Class EgressShardBackend (B : Type) := {
  on_command : EgressCommand -> B -> EgressShardCommandEffect * B;
  timer_generation : B -> OutputId -> option Z;
  on_timer : OutputId -> Z -> B -> EgressShardCommandEffect * B;
  on_ready : B -> EgressShardCommandEffect * B;
  on_media_tick : B -> EgressShardCommandEffect * B;
  (** What a wait leaves of the backend; why it ended is the environment's choice. *)
  wait_idle : B -> B;
  on_shutdown : B -> B }.

(** Why [wait_idle] returned; the command is one that arrived during the wait. *)
Inductive EgressShardIdleWake :=
  | IdleCommand (c : EgressCommand)
  | BackendActivity
  | IdleTimeout
  | Disconnected.

Inductive backend_call :=
  | CCommand (c : EgressCommand)
  | CTimer (output_id : OutputId) (gen : Z)
  | CReady
  | CTick
  | CWait.

Record EgressShardConfig := {
  command_channel_capacity : nat;
  command_batch_budget : nat;
  readiness_batch_budget : nat;
  timer_batch_budget : nat;
  leaf_capacity : Z;
  idle_wait : Z;
  drain_timeout : Z }.

Inductive EgressShardConfigError := ZeroCommandCapacity | ZeroCommandBatch | ZeroReadyBatch | ZeroTimerBatch.

Definition DEFAULT_DRAIN_TIMEOUT : Z := secs 3.
Definition DEFAULT_LEAF_CAPACITY : Z := 4096.

Definition EgressShardConfig_new (capacity commands readiness timer : nat) (idle : Z)
    : EgressShardConfig + EgressShardConfigError :=
  if (capacity =? 0)%nat then inr ZeroCommandCapacity
  else if (commands =? 0)%nat then inr ZeroCommandBatch
  else if (readiness =? 0)%nat then inr ZeroReadyBatch
  else if (timer =? 0)%nat then inr ZeroTimerBatch
  else inl {| command_channel_capacity := capacity; command_batch_budget := commands;
              readiness_batch_budget := readiness; timer_batch_budget := timer;
              leaf_capacity := DEFAULT_LEAF_CAPACITY; idle_wait := idle;
              drain_timeout := DEFAULT_DRAIN_TIMEOUT |}.

(** [VecDeque<()>::capacity()]: the elements take no room, so it is [usize::MAX] whatever
    [with_capacity] was asked for. *)
Definition zst_capacity : Z := 2 ^ 64 - 1.

Section shard.
Context {B : Type} `{EgressShardBackend B} (clock : nat -> Z).

Record EgressShardRuntime := mk_shard {
  r_shard_id : ShardId;
  r_config : EgressShardConfig;
  receiver : list EgressCommand;
  backend : B;
  ready_backlog : Z;
  timers : TimerWheel OutputId;
  wake_gate : WakeGate;
  draining_until : option Z;
  ready_overflows : Z;
  queue_overflows : Z;
  r_t : nat;
  r_accepted : list EgressCommand;
  r_calls : list backend_call }.

(** The state [run_shard_thread] starts with. *)
Definition shard_new (id : ShardId) (config : EgressShardConfig) (b : B) : EgressShardRuntime :=
  mk_shard id config [] b 0 (tw_with_capacity (leaf_capacity config)) WakeGate_new None 0 0 0 [] [].

Definition set_receiver (q : list EgressCommand) (s : EgressShardRuntime) : EgressShardRuntime :=
  mk_shard (r_shard_id s) (r_config s) q (backend s) (ready_backlog s) (timers s) (wake_gate s)
    (draining_until s) (ready_overflows s) (queue_overflows s) (r_t s) (r_accepted s) (r_calls s).
(** The channel takes a command. *)
Definition accept (c : EgressCommand) (s : EgressShardRuntime) : EgressShardRuntime :=
  mk_shard (r_shard_id s) (r_config s) (receiver s) (backend s) (ready_backlog s) (timers s) (wake_gate s)
    (draining_until s) (ready_overflows s) (queue_overflows s) (r_t s) (r_accepted s ++ [c]) (r_calls s).
(** A call on the backend. *)
Definition set_backend (call : backend_call) (b : B) (s : EgressShardRuntime) : EgressShardRuntime :=
  mk_shard (r_shard_id s) (r_config s) (receiver s) b (ready_backlog s) (timers s) (wake_gate s)
    (draining_until s) (ready_overflows s) (queue_overflows s) (r_t s) (r_accepted s) (r_calls s ++ [call]).
Definition set_backlog (n overflows : Z) (s : EgressShardRuntime) : EgressShardRuntime :=
  mk_shard (r_shard_id s) (r_config s) (receiver s) (backend s) n (timers s) (wake_gate s)
    (draining_until s) overflows (queue_overflows s) (r_t s) (r_accepted s) (r_calls s).
Definition set_timers (w : TimerWheel OutputId) (overflows : Z) (s : EgressShardRuntime) : EgressShardRuntime :=
  mk_shard (r_shard_id s) (r_config s) (receiver s) (backend s) (ready_backlog s) w (wake_gate s)
    (draining_until s) (ready_overflows s) overflows (r_t s) (r_accepted s) (r_calls s).
Definition set_gate (g : WakeGate) (s : EgressShardRuntime) : EgressShardRuntime :=
  mk_shard (r_shard_id s) (r_config s) (receiver s) (backend s) (ready_backlog s) (timers s) g
    (draining_until s) (ready_overflows s) (queue_overflows s) (r_t s) (r_accepted s) (r_calls s).
Definition set_draining (d : option Z) (s : EgressShardRuntime) : EgressShardRuntime :=
  mk_shard (r_shard_id s) (r_config s) (receiver s) (backend s) (ready_backlog s) (timers s) (wake_gate s)
    d (ready_overflows s) (queue_overflows s) (r_t s) (r_accepted s) (r_calls s).

(** [Instant::now()] *)
Definition instant_now (s : EgressShardRuntime) : Z * EgressShardRuntime :=
  (clock (r_t s),
   mk_shard (r_shard_id s) (r_config s) (receiver s) (backend s) (ready_backlog s) (timers s) (wake_gate s)
     (draining_until s) (ready_overflows s) (queue_overflows s) (S (r_t s)) (r_accepted s) (r_calls s)).

(** Effects other than [Stop] become [Continue]; the result is [stops_shard]. *)
Definition apply_effect (e : EgressShardCommandEffect) (s : EgressShardRuntime) : bool * EgressShardRuntime :=
  match e with
  | ScheduleTimer id gen at_ =>
      let '(ok, w) := tw_insert at_ id gen (timers s) in
      (false, set_timers w (if ok then queue_overflows s else sat_u 64 (queue_overflows s + 1)) s)
  | ScheduleReady count =>
      let available := sat_u 64 (zst_capacity - ready_backlog s) in
      let accepted := Z.min count available in
      (false, set_backlog (ready_backlog s + accepted) (sat_u 64 (ready_overflows s + (count - accepted))) s)
  | EContinue => (false, s)
  | Stop => (true, s)
  end.

Definition call_command (c : EgressCommand) (s : EgressShardRuntime)
    : EgressShardCommandEffect * EgressShardRuntime :=
  let '(e, b) := on_command c (backend s) in (e, set_backend (CCommand c) b s).
Definition call_ready (s : EgressShardRuntime) : EgressShardCommandEffect * EgressShardRuntime :=
  let '(e, b) := on_ready (backend s) in (e, set_backend CReady b s).

Definition process_command (c : EgressCommand) (s : EgressShardRuntime)
    : EgressShardCommandEffect * EgressShardRuntime :=
  match c with
  | FeedWakeCommand =>
      let s := set_gate (take_pending (wake_gate s)).2 s in
      let '(_, s) := call_command FeedWakeCommand s in
      (ScheduleReady 1, s)
  | DrainShard target =>
      if negb (target =? r_shard_id s)%nat then (EContinue, s) else call_command c s
  | Shutdown =>
      match draining_until s with
      | None =>
          let '(now, s) := instant_now s in
          call_command Shutdown (set_draining (Some (now + drain_timeout (r_config s))) s)
      | Some _ => (EContinue, s)
      end
  | _ => call_command c s
  end.

(** The three batches: how much was done, whether the loop still runs. *)
Fixpoint command_loop (n : nat) (s : EgressShardRuntime) : nat * bool * EgressShardRuntime :=
  match n with
  | O => (O, true, s)
  | S n' =>
      match receiver s with
      | [] => (O, true, s)
      | c :: rest =>
          let '(e, s) := process_command c (set_receiver rest s) in
          let '(stops, s) := apply_effect e s in
          if stops then (1%nat, false, s)
          else let '(k, running, s) := command_loop n' s in (S k, running, s)
      end
  end.
Definition process_command_batch (s : EgressShardRuntime) : nat * bool * EgressShardRuntime :=
  command_loop (command_batch_budget (r_config s)) s.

————————

- [TO DO]: Quote the records from their first line to the line with "leaf_capacity := DEFAULT_LEAF_CAPACITY;", inclusive, without adding or dropping anything.

- [FINISHED EXERCISE]:
Class EgressShardBackend (B : Type) := {
  on_command : EgressCommand -> B -> EgressShardCommandEffect * B;
  timer_generation : B -> OutputId -> option Z;
  on_timer : OutputId -> Z -> B -> EgressShardCommandEffect * B;
  on_ready : B -> EgressShardCommandEffect * B;
  on_media_tick : B -> EgressShardCommandEffect * B;
  (** What a wait leaves of the backend; why it ended is the environment's choice. *)
  wait_idle : B -> B;
  on_shutdown : B -> B }.

(** Why [wait_idle] returned; the command is one that arrived during the wait. *)
Inductive EgressShardIdleWake :=
  | IdleCommand (c : EgressCommand)
  | BackendActivity
  | IdleTimeout
  | Disconnected.

Inductive backend_call :=
  | CCommand (c : EgressCommand)
  | CTimer (output_id : OutputId) (gen : Z)
  | CReady
  | CTick
  | CWait.

Record EgressShardConfig := {
  command_channel_capacity : nat;
  command_batch_budget : nat;
  readiness_batch_budget : nat;
  timer_batch_budget : nat;
  leaf_capacity : Z;
  idle_wait : Z;
  drain_timeout : Z }.

Inductive EgressShardConfigError := ZeroCommandCapacity | ZeroCommandBatch | ZeroReadyBatch | ZeroTimerBatch.

Definition DEFAULT_DRAIN_TIMEOUT : Z := secs 3.
Definition DEFAULT_LEAF_CAPACITY : Z := 4096.

Definition EgressShardConfig_new (capacity commands readiness timer : nat) (idle : Z)
    : EgressShardConfig + EgressShardConfigError :=
  if (capacity =? 0)%nat then inr ZeroCommandCapacity
  else if (commands =? 0)%nat then inr ZeroCommandBatch
  else if (readiness =? 0)%nat then inr ZeroReadyBatch
  else if (timer =? 0)%nat then inr ZeroTimerBatch
  else inl {| command_channel_capacity := capacity; command_batch_budget := commands;
              readiness_batch_budget := readiness; timer_batch_budget := timer;
              leaf_capacity := DEFAULT_LEAF_CAPACITY; idle_wait := idle;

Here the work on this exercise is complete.